Le secteur de l'aviation européenne pourrait être confronté à d'importantes perturbations de l'approvisionnement en carburant dès le mois de mai si le conflit actuel au Moyen-Orient persiste, a averti le PDG de Ryanair, Michael O'Leary.
S'adressant à Sky News, M. O'Leary a souligné la vulnérabilité croissante de l'industrie du transport aérien face aux tensions géopolitiques. Il a estimé qu'entre 10 % et 25 % des volumes de carburant nécessaires aux opérations normales de la compagnie à bas prix pourraient être compromis si la situation ne s'améliore pas.

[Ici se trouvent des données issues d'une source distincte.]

(** Adding or removing tuples that do not decide access keeps the mirror. *)
Lemma Mirror_noise st ts (adds : gset Tuple) :
  (∀ t, t ∈ adds → access t = false) → Mirror st ts → Mirror st (ts ∪ adds).
Proof.
  intros Hn HM t Ha. rewrite elem_of_union, (HM t Ha). split; [|tauto]. intros [?|Hin]; [done|].
  specialize (Hn t Hin). congruence.
Qed.

(** ** Permission lists from requests *)
Lemma parse_refs_ok known kept refs : ∀ out l,
  parse_refs known kept refs out = Ok l → (∀ p, p ∈ out → p ∈ known) →
  ∀ p, p ∈ l → p ∈ known.
Proof.
  induction refs as [|s refs IH]; intros out l; cbn [parse_refs]; [by intros [= <-]|].
  destruct (ParsePermissionRef s) as [ref|]; [|done]. destruct (_ || _) eqn:Eb; [done|]. bool_prop.
  intros E Hout. eapply IH; [exact E|]. case_bool_decide; [done|]. intros p [?|Hp]%elem_of_app; [auto|].
  apply list_elem_of_singleton in Hp as ->. done.
Qed.

Lemma knownRefs_ok tid w l w' :
  RoleInv (az_st w) → knownRefs tid w = (Ok l, w') → w' = w ∧ ∀ p, p ∈ l → wf_ref p = true.
Proof.
  intros HI. unfold knownRefs. intros E. apply bind_ok_inv in E as (ps & w1 & E1 & E).
  apply stM_read in E1 as [-> E1]; [|apply reads_intro]. injection E1 as <-. injection E as <- <-.
  split; [done|]. intros p Hp. apply list_elem_of_fmap in Hp as (x & -> & Hx).
  rewrite sorting.merge_sort_Permutation in Hx. by eapply ri_catalogue.
Qed.

Lemma parsePerms_ok tid refs kept w perms w' :
  RoleInv (az_st w) → parsePerms tid refs kept w = (Ok perms, w') → w' = w ∧ ∀ p, p ∈ perms → wf_ref p = true.
Proof. clear Inj0.
  intros HI. unfold parsePerms. intros E. apply bind_ok_inv in E as (known & w1 & E1 & E).
  apply knownRefs_ok in E1 as [-> Hk]; [|done]. injection E as E <-. split; [done|].
  intros p Hp. apply Hk. eapply parse_refs_ok; eauto. set_solver.
Qed.

Lemma ReplaceRolePermissions_ok tid id perms w u w' :
  stM (ReplaceRolePermissions tid id perms) w = (Ok u, w') →
  is_Some (role_in (az_st w) tid id) ∧
  w' = with_st w (set_RolePerms (az_st w) (<[id := sortRefs (dedup_from [] perms)]> (RolePerms (az_st w)))).
Proof.
  intros E. apply stM_inv in E as (s & E & ->). unfold ReplaceRolePermissions in E.
  destruct (role_in (az_st w) tid id); [|done]. injection E as _ <-. eauto.
Qed.

(** The last two steps of every change of grants: tuples, then mirror. *)
Lemma write_grants_Good ctx tid id slug (news olds perms : list Ref) extra w w1 w2 u u' :
  Good w → ValidTenantID tid = true → slug_in (az_st w) tid id = Some slug →
  (∀ t, t ∈ extra → access t = false) →
  (∀ p, p ∈ news ++ olds ++ perms → wf_ref p = true) →
  (∀ p, p ∈ perms ↔ (p ∈ role_perms (az_st w) id ∨ p ∈ news) ∧ p ∉ olds) →
  Write ctx tid (extra ++ (GrantTuple tid slug <$> news)) (GrantTuple tid slug <$> olds) w = (Ok u, w1) →
  stM (ReplaceRolePermissions tid id perms) w1 = (Ok u', w2) →
  Good w2 ∧ tuplesW w2 = (tuplesW w ∪ list_to_set (extra ++ (GrantTuple tid slug <$> news))) ∖
                        list_to_set (GrantTuple tid slug <$> olds) ∧
  role_perms (az_st w2) id = sortRefs (dedup_from [] perms) ∧
  (∀ id', id' ≠ id → role_perms (az_st w2) id' = role_perms (az_st w) id') ∧
  same_roles (az_st w) (az_st w2).
Proof. clear Inj0.
  intros [HI HM HF] Hv Hslug Hx Hwf Hp E1 E2.
  apply Write_ok in E1 as (S1 & _ & S3 & S4 & _ & _). apply ReplaceRolePermissions_ok in E2 as [_ ->].
  assert (HI2 : RoleInv (az_st (with_st w1 (set_RolePerms (az_st w1) (<[id := sortRefs (dedup_from [] perms)]> (RolePerms (az_st w1))))))).
  { cbn. rewrite S1. apply RoleInv_set_perms; [|done]. intros p. rewrite elem_of_sortRefs, elem_of_dedup. set_solver. }
  cbn in *. rewrite S1 in *. split_and!; [split|..]; cbn; rewrite ?S1.
  - exact HI2.
  - unfold tuplesW in S4 |- *. cbn. rewrite S4, list_to_set_app_L, assoc_L by apply _.
    eapply Mirror_update; [by apply Mirror_noise; [|exact HM]; set_solver|]. intros t Ha.
    apply (grants_mirror (az_st w) _ tid id slug news olds); try done.
    + intros id' Hne. rewrite role_perms_set. by rewrite decide_False.
    + intros p. rewrite role_perms_set, decide_True, elem_of_sortRefs, elem_of_dedup by done. apply Hp.
    + set_solver.
  - rewrite S3. intros n Hn. destruct (HF n Hn) as [F1 F2 F3 F4 F5 F6 F7]. split; try done. cbn.
    rewrite lookup_insert_ne; [done|]. intros ->. apply slug_in_Some in Hslug as (r & Hr & _).
    apply role_in_Some in Hr as [Hr _]. congruence.
  - exact S4.
  - by rewrite role_perms_set, decide_True.
  - intros id' Hne. by rewrite role_perms_set, decide_False.
  - done.
Qed.

(** ** setGrants: the role grants exactly what is wanted *)
Lemma setGrants_ok ctx tid ro want w r w' :
  Good w → ValidTenantID tid = true → slug_in (az_st w) tid (RoID ro) = Some (RoSlug ro) →
  (∀ p, p ∈ want → wf_ref p = true) →
  setGrants ctx tid ro want w = (Ok r, w') →
  Good w' ∧ az_ids w' = az_ids w ∧ az_st w' = set_RolePerms (az_st w) (RolePerms (az_st w')) ∧
  (∀ p, p ∈ role_perms (az_st w') (RoID ro) ↔ p ∈ want) ∧
  (∀ id, id ≠ RoID ro → role_perms (az_st w') id = role_perms (az_st w) id).
Proof. clear Inj0.
  intros HG Hv Hro Hwf. unfold setGrants. intros E. apply bind_ok_inv in E as (cur & w1 & E1 & E).
  apply RolePermissions_ok in E1 as (-> & -> & _).
  set (cur := role_perms (az_st w) (RoID ro)) in *. set (lst := dedup_from [] want) in *.
  destruct (bool_decide (_ = []) && _) eqn:Eb.
  { bool_prop. injection E as _ <-. split_and!; [done|done|by destruct (az_st w)| |done]. intros p. fold cur.
    apply fmap_nil_inv in H3. apply fmap_nil_inv in H4.
    assert (Hl : ∀ p, p ∈ lst → p ∈ cur).
    { intros q Hq. destruct (decide (q ∈ cur)) as [|Hn]; [done|]. exfalso.
      assert (q ∈ filter (λ p, p ∉ cur) lst) as Hf by by apply list_elem_of_filter. rewrite H3 in Hf. set_solver. }
    assert (Hc : ∀ p, p ∈ cur → p ∈ want).
    { intros q Hq. destruct (decide (q ∈ want)) as [|Hn]; [done|]. exfalso.
      assert (q ∈ filter (λ p, p ∉ want) cur) as Hf by by apply list_elem_of_filter. rewrite H4 in Hf. set_solver. }
    split; [apply Hc|]. intros Hp. apply Hl. unfold lst. by apply elem_of_dedup. }
  clear Eb. apply bind_ok_inv in E as (u1 & w1 & E1 & E). apply bind_ok_inv in E as (u2 & w2 & E2 & E). injection E as _ <-.
  assert (Hcur : ∀ p, p ∈ cur → wf_ref p = true) by (intros p; apply ri_perm, good_inv, HG).
  assert (Hlst : ∀ p, p ∈ lst ↔ p ∈ want) by (intros p; apply elem_of_dedup).
  assert (Hrest : az_ids w2 = az_ids w ∧ az_st w2 = set_RolePerms (az_st w) (RolePerms (az_st w2))).
  { apply Write_ok in E1 as (S1 & _ & S3 & _). apply ReplaceRolePermissions_ok in E2 as [_ ->]. cbn. by rewrite S1, S3. }
  destruct (write_grants_Good (SystemCtx ctx) tid (RoID ro) (RoSlug ro) (filter (λ p, p ∉ cur) lst)
              (filter (λ p, p ∉ want) cur) lst [] w w1 w2 u1 u2 HG Hv) as (HG2 & _ & Hp & Hoth & _); eauto.
  - set_solver.
  - intros p Hp. rewrite !elem_of_app, !list_elem_of_filter, !Hlst in Hp. naive_solver.
  - intros p. rewrite !list_elem_of_filter, Hlst. fold cur. destruct (decide (p ∈ cur)), (decide (p ∈ want)); tauto.
  - split; [done|]. split; [apply Hrest|]. split; [apply Hrest|]. split; [|done]. intros p. by rewrite Hp, elem_of_sortRefs, elem_of_dedup.
Qed.
(** A call of somebody else's: a service call in another tenant, or any other
    successful write to the tuple store under the name of another tenant. *)
Definition foreign_call tid w w' : Prop := ∃ ctx t, t ≠ tid ∧
  (service ctx t w w' ∨ ∃ adds removes, Write ctx t adds removes w = (Ok tt, w')).

Lemma foreign_agree tid w w' : rtc (foreign_call tid) w w' → agree tid (tuplesW w) (tuplesW w').
Proof using Type.
  induction 1 as [x|x y z (ctx & t & Hne & Hc) _ IH]; [done|]. intros q Hq. rewrite (IH q Hq).
  assert (Hcf : confined t x y) by (destruct Hc as [Hs|(adds & removes & E)]; [by eapply service_confined|by eapply stays_Write]).
  apply Hcf. intros Ht. by apply Hne, Hq.
Qed.

(** C36. Tenants are isolated: from a state in which rows and tuples agree,
    whatever successful calls the other tenants make, of the role, assignment
    and group services or of the tuple client itself with tuples of their
    choice, no permission check of this tenant changes its answer. *)
Theorem tenants_isolated w w' tid uid p :
  Good w → rtc (foreign_call tid) w w' → ValidTenantID tid = true → wf_ref p = true →
  (can tid uid (tuplesW w') p ↔ can tid uid (tuplesW w) p) ∧
  check check_depth (tuplesW w') (granted_tuple tid uid p) = check check_depth (tuplesW w) (granted_tuple tid uid p).
Proof using All.
  intros [HI HM _] Hr Hv Hw. pose proof (foreign_agree _ _ _ Hr) as A.
  assert (Hiff : can tid uid (tuplesW w') p ↔ can tid uid (tuplesW w) p).
  { split; by eapply agree_can. }
  split; [done|]. apply eq_true_iff_eq. by rewrite !check_iff.
Qed.
End Groups.
(* ===== verification/ModuleSafety.v ===== *)
(** * What a module registration may change

    Registrations run as the system: nothing but their own code confines
    them. *)
From S2P Require Import Prelude GoStrings Regex PermRef TenantCtx Models Cache AuditEvents Session MemStore SessionSafety.
From S2P Require Import Fga MemRoles AuthzClient AuthzServices MemModules Modules PermVerify AuthzFacts Mirror AuthzSafety.
#[local] Open Scope list_scope.
#[local] Open Scope go_scope.
#[local] Set Default Proof Using "Type".

Section ModuleSafety.
Context {B K : Type} `{BackendLaws B} `{KVLaws K}.
Context (newID : nat → string) `{!Inj (=) (=) newID}.
Notation W := (AZ B K).
Notation Good := (Good newID).
Implicit Types (w : W) (st : Store) (tid uid gid slug module : string).

(** ** The relation between before and after *)
(** Assignments, members and groups stay; role rows of the tenants [T] may
    change or be added, always with their slug; a role gains only references
    that satisfy [P]. *)
Record stepped (T : string → Prop) (P : Ref → Prop) w w' : Prop := mkStepped {
  sp_good : Good w';
  sp_rest : az_st w' = set_Permissions (set_RolePerms (set_RoleRows (az_st w) (RoleRows (az_st w'))) (RolePerms (az_st w'))) (Permissions (az_st w'));
  sp_rows : ∀ id r, RoleRows (az_st w) !! id = Some r → ∃ r', RoleRows (az_st w') !! id = Some r' ∧
              RoSlug r' = RoSlug r ∧ RoTenantID r' = RoTenantID r ∧
              (T (RoTenantID r) ∨ r' = r ∧ role_perms (az_st w') id = role_perms (az_st w) id);
  sp_new : ∀ id r', RoleRows (az_st w') !! id = Some r' → is_Some (RoleRows (az_st w) !! id) ∨ T (RoTenantID r') ∧ ∀ t u, ¬ holds_role (az_st w) t u id;
  sp_perms : ∀ id p, p ∈ role_perms (az_st w') id → p ∈ role_perms (az_st w) id ∨ P p;
}.

Lemma stepped_same T P w w' : Good w → same w w' → stepped T P w w'.
Proof.
  intros HG Hs. destruct (Hs) as [E _ _ _]. split; rewrite ?E; [by eapply Good_same|by destruct (az_st w)|eauto 10|eauto|auto].
Qed.
Lemma holds_rest st st' t u id :
  st' = set_Permissions (set_RolePerms (set_RoleRows st (RoleRows st')) (RolePerms st')) (Permissions st') →
  holds_role st' t u id ↔ holds_role st t u id.
Proof. intros ->. done. Qed.
Lemma stepped_trans T P w1 w2 w3 : stepped T P w1 w2 → stepped T P w2 w3 → stepped T P w1 w3.
Proof.
  intros [G1 R1 A1 N1 P1] [G2 R2 A2 N2 P2]. split.
  - done.
  - rewrite R2, R1. done.
  - intros id r Hr. destruct (A1 id r Hr) as (r2 & X2 & S2 & T2 & F2). destruct (A2 id r2 X2) as (r3 & X3 & S3 & T3 & F3).
    exists r3. split; [done|]. split; [congruence|]. split; [congruence|]. destruct F2 as [?|[-> Ep]]; [by left|]. destruct F3 as [?|[-> Ep']]; [by left|].
    right. split; [done|congruence].
  - intros id r3 X3. destruct (N2 id r3 X3) as [[r2 X2]|[Ht Hh]].
    + destruct (N1 id r2 X2) as [?|[Ht Hh]]; [by left|]. right. split; [|done]. destruct (A2 id r2 X2) as (r' & E & _ & E' & _). congruence.
    + right. split; [done|]. intros t u. rewrite <- (holds_rest (az_st w1) (az_st w2)) by done. apply Hh.
  - intros id p Hp. destruct (P2 id p Hp) as [Hp'|?]; [|by right]. by apply P1.
Qed.
Lemma stepped_weaken (T T' : string → Prop) (P P' : Ref → Prop) w w' :
  (∀ t, T t → T' t) → (∀ p, P p → P' p) → stepped T P w w' → stepped T' P' w w'.
Proof.
  intros HT HP [G R A N Q]. split; [done|done| | |].
  - intros id r Hr. destruct (A id r Hr) as (r' & ? & ? & ? & F). exists r'. split_and!; [done..|]. destruct F as [?|?]; [left; by apply HT|by right].
  - intros id r' Hr. destruct (N id r' Hr) as [?|[? ?]]; [by left|right]. split; [by apply HT|done].
  - intros id p Hp. destruct (Q id p Hp); [by left|right; by apply HP].
Qed.

(** ** Operations that keep it; [I] is what is known of the state *)
Definition keeps (I : W → Prop) T P {A} (m : M W A) : Prop := ∀ w a w', I w → Good w → m w = (Ok a, w') → stepped T P w w'.
Definition lasting T P (I : W → Prop) : Prop := ∀ w w', I w → stepped T P w w' → I w'.
(** The role is a row of the tenant, with this slug. *)
Definition knows tid (ro : Role) w : Prop := slug_in (az_st w) tid (RoID ro) = Some (RoSlug ro).
Lemma knows_lasting T P tid ro : lasting T P (knows tid ro).
Proof.
  intros w w' Hk [_ _ A _ _]. unfold knows in *. apply slug_in_Some in Hk as (r & [Hr Ht]%role_in_Some & Hs). apply slug_in_Some.
  destruct (A _ _ Hr) as (r' & Hr' & S' & T' & _). exists r'. split; [|congruence]. apply role_in_Some. split; [done|congruence].
Qed.
Lemma knows_all_lasting T P tid l : lasting T P (λ w, Forall (λ ro, knows tid ro w) l).
Proof. intros w w' Hk Hs. eapply Forall_impl; [exact Hk|]. intros ro Hro. exact (knows_lasting T P tid ro w w' Hro Hs). Qed.

Lemma keeps_bind I T P {A C} (m : M W A) (f : A → M W C) :
  lasting T P I → keeps I T P m → (∀ a, keeps I T P (f a)) → keeps I T P (bind m f).
Proof.
  intros HI Hm Hf w c w' Hw HG E. apply bind_ok_inv in E as (a & w1 & E1 & E2).
  pose proof (Hm _ _ _ Hw HG E1) as S1. eapply stepped_trans; [exact S1|]. eapply Hf; [|apply S1|exact E2]. by eapply HI.
Qed.
Lemma keeps_read I T P {A C} (m : M Store A) (f : A → M W C) (R : A → W → Prop) :
  reads m → (∀ w a, I w → Good w → (m (az_st w)).1 = Ok a → R a w) → (∀ a, keeps (λ w, I w ∧ R a w) T P (f a)) → keeps I T P (bind (stM m) f).
Proof.
  intros Hr HR Hf w c w' Hw HG E. apply bind_ok_inv in E as (a & w1 & E1 & E2). apply stM_read in E1 as [-> E1]; [|done].
  eapply Hf; [|exact HG|exact E2]. split; [done|]. by apply HR.
Qed.
Lemma keeps_weaken (I I' : W → Prop) T P {A} (m : M W A) : (∀ w, I' w → I w) → keeps I T P m → keeps I' T P m.
Proof. intros HI Hm w a w' Hw HG E. eapply Hm; eauto. Qed.
Lemma keeps_same I T P {A} (m : M W A) : (∀ w a w', m w = (Ok a, w') → same w w') → keeps I T P m.
Proof. intros Hs w a w' _ HG E. apply stepped_same; eauto. Qed.
Lemma keeps_ret I T P {A} (a : A) : keeps I T P (ret a).
Proof. apply keeps_same. by intros w x w' [= _ <-]. Qed.
Lemma keeps_throw I T P {A} e : keeps I T P (throw (A := A) e).
Proof. by intros w a w' _ _ [=]. Qed.
Lemma keeps_emit I T P e : keeps I T P (emitE e).
Proof. apply keeps_same. intros w x w' [= _ <-]. done. Qed.
Lemma keeps_for_each I T P {A} (l : list A) (f : A → M W unit) :
  lasting T P I → (∀ x, x ∈ l → keeps I T P (f x)) → keeps I T P (for_each l f).
Proof.
  intros HI. induction l as [|x l IH]; intros Hf; [apply keeps_ret|]. cbn [for_each].
  apply keeps_bind; [done|apply Hf; by left|]. intros _. apply IH. intros y Hy. apply Hf. by right.
Qed.
Lemma keeps_fold_each I T P {A C} (l : list A) (f : C → A → M W C) :
  lasting T P I → (∀ c x, x ∈ l → keeps I T P (f c x)) → ∀ c, keeps I T P (fold_each l c f).
Proof.
  intros HI. induction l as [|x l IH]; intros Hf c; [apply keeps_ret|]. cbn [fold_each].
  apply keeps_bind; [done|apply Hf; by left|]. intros d. apply IH. intros e y Hy. apply Hf. by right.
Qed.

« Nous ne prévoyons pas de perturbations significatives avant début mai », a déclaré le dirigeant de Ryanair. « Mais si la guerre continue, il y a effectivement un risque de problèmes d'approvisionnement vers l'Europe en mai-juin. Nous espérons que la guerre se terminera plus tôt. »
La crise potentielle dépend fortement des principales routes maritimes mondiales. M. O'Leary a souligné qu'une résolution rapide du conflit allégerait la pression sur le secteur de l'aviation. « Si la guerre se termine en avril et que le détroit d'Ormuz rouvre, il n'y aura pratiquement aucun risque », a-il ajouté.
Les répercussions de la crise au Moyen-Orient se font déjà sentir dans l'ensemble du paysage européen de l'aviation et de l'énergie. La compagnie aérienne nationale lettone airBaltic a récemment demandé un prêt de l'État pour l'aider à gérer les difficultés financières causées par la flambée des prix du carburant. Par ailleurs, la Commission européenne a émis des avertissements concernant une crise énergétique inévitable provoquée par l'instabilité persistante dans la région.